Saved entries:
════════

(** * Findings reconciliation, job store and orchestrator of the ai-core service

    A shallow embedding of
    - [services/ai-core/models/findings.py] (normalizers, deduplication,
      summary, quality gate),
    - [services/ai-core/pr_agent/servers/job_manager.py] (the in-memory job
      store), and
    - [services/ai-core/pr_agent/algo/orchestrator.py] (the parallel
      analysis run),
    followed by the properties proved about them.

    Conventions.  A Python function that can raise returns an [option]:
    [None] stands for "an exception leaves the function".  Python values
    that come out of a JSON document are [pyval]s.  A string is a sequence
    of code points below 256 (Latin-1), one [ascii] each; the case and
    white-space functions follow Python on these code points. *)

From Stdlib Require Import ZArith String Ascii List Bool Lia.
From Stdlib Require Import SpecFloat.
From stdpp Require Import base option list gmap strings.

Import ListNotations.
Local Open Scope Z_scope.
Set Warnings "-register-all".

(* ===================================================================== *)
(** * Python values                                                       *)
(* ===================================================================== *)

Module Py.

(** ** Floats: IEEE 754 binary64, as Python's [float] *)

Definition prec : Z := 53.
Definition emax : Z := 1024.

Abbreviation float := spec_float.

Definition float_is_finite (x : float) : bool :=
  match x with
  | S754_zero _ | S754_finite _ _ _ => true
  | S754_infinity _ | S754_nan => false
  end.

(** [a > b] on two floats; false as soon as one of them is a NaN. *)
Definition float_gt (a b : float) : bool := SFltb b a.

(** [a == b] on two floats. *)
Definition float_eq (a b : float) : bool := SFeqb a b.

(** The float nearest to an integer (round half to even); Python raises
    OverflowError where IEEE arithmetic would give an infinity. *)
Definition float_of_Z (n : Z) : option float :=
  let x := binary_normalize prec emax n 0 false in
  if float_is_finite x then Some x else None.

(** [int(x)] for a float: truncation toward zero; ValueError on a NaN,
    OverflowError on an infinity. *)
Definition Z_of_float (x : float) : option Z :=
  match x with
  | S754_zero _ => Some 0
  | S754_finite s m e =>
      let a := if 0 <=? e then Z.shiftl (Z.pos m) e
               else Z.shiftr (Z.pos m) (- e) in
      Some (if s then - a else a)
  | S754_infinity _ | S754_nan => None
  end.

(** [a / b] on two integers with [b] nonzero: the correctly rounded
    quotient; OverflowError when it does not fit a float. *)
Definition int_true_div (a b : Z) : option float :=
  let as_float (n : Z) : float :=
    match n with
    | Z0 => S754_zero false
    | Zpos p => S754_finite false p 0
    | Zneg p => S754_finite true p 0
    end in
  if b =? 0 then None
  else
    let q := SFdiv prec emax (as_float a) (as_float b) in
    if float_is_finite q then Some q else None.

(** The literals [0.95], [0.75] and [100.0]. *)
Definition float_0_95 : float := S754_finite false 8556839292003942 (-53).
Definition float_0_75 : float := S754_finite false 6755399441055744 (-53).
Definition float_100 : float := S754_finite false 7036874417766400 (-46).

(** ** Strings *)

(** The code points [str.lower()] changes: A-Z, and the Latin-1 capitals
    192-222 without the multiplication sign 215; each moves up by 32. *)
Definition is_upper (c : ascii) : bool :=
  let n := nat_of_ascii c in
  (((65 <=? n) && (n <=? 90))
   || ((192 <=? n) && (n <=? 222) && negb (n =? 215)))%nat.

Definition lower_char (c : ascii) : ascii :=
  if is_upper c then ascii_of_nat (nat_of_ascii c + 32) else c.

(** [s.lower()] *)
Fixpoint str_lower (s : string) : string :=
  match s with
  | EmptyString => EmptyString
  | String c r => String (lower_char c) (str_lower r)
  end.

(** The code points [str.strip()] removes: tab, line feed, vertical tab,
    form feed, carriage return (9-13), the separators 28-31, space (32),
    next line (133) and no-break space (160). *)
Definition is_space (c : ascii) : bool :=
  let n := nat_of_ascii c in
  (((9 <=? n) && (n <=? 13)) || ((28 <=? n) && (n <=? 32))
   || (n =? 133) || (n =? 160))%nat.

════════

■ **Exercise**: Each line from the top of the records above through the line containing "that come out" needs to be transcribed exactly, and no line after it.

■ **Solution**:
(** * Findings reconciliation, job store and orchestrator of the ai-core service

    A shallow embedding of
    - [services/ai-core/models/findings.py] (normalizers, deduplication,
      summary, quality gate),
    - [services/ai-core/pr_agent/servers/job_manager.py] (the in-memory job
      store), and
    - [services/ai-core/pr_agent/algo/orchestrator.py] (the parallel
      analysis run),
    followed by the properties proved about them.

    Conventions.  A Python function that can raise returns an [option]:
    [None] stands for "an exception leaves the function".  Python values
    that come out of a JSON document are [pyval]s.  A string is a sequence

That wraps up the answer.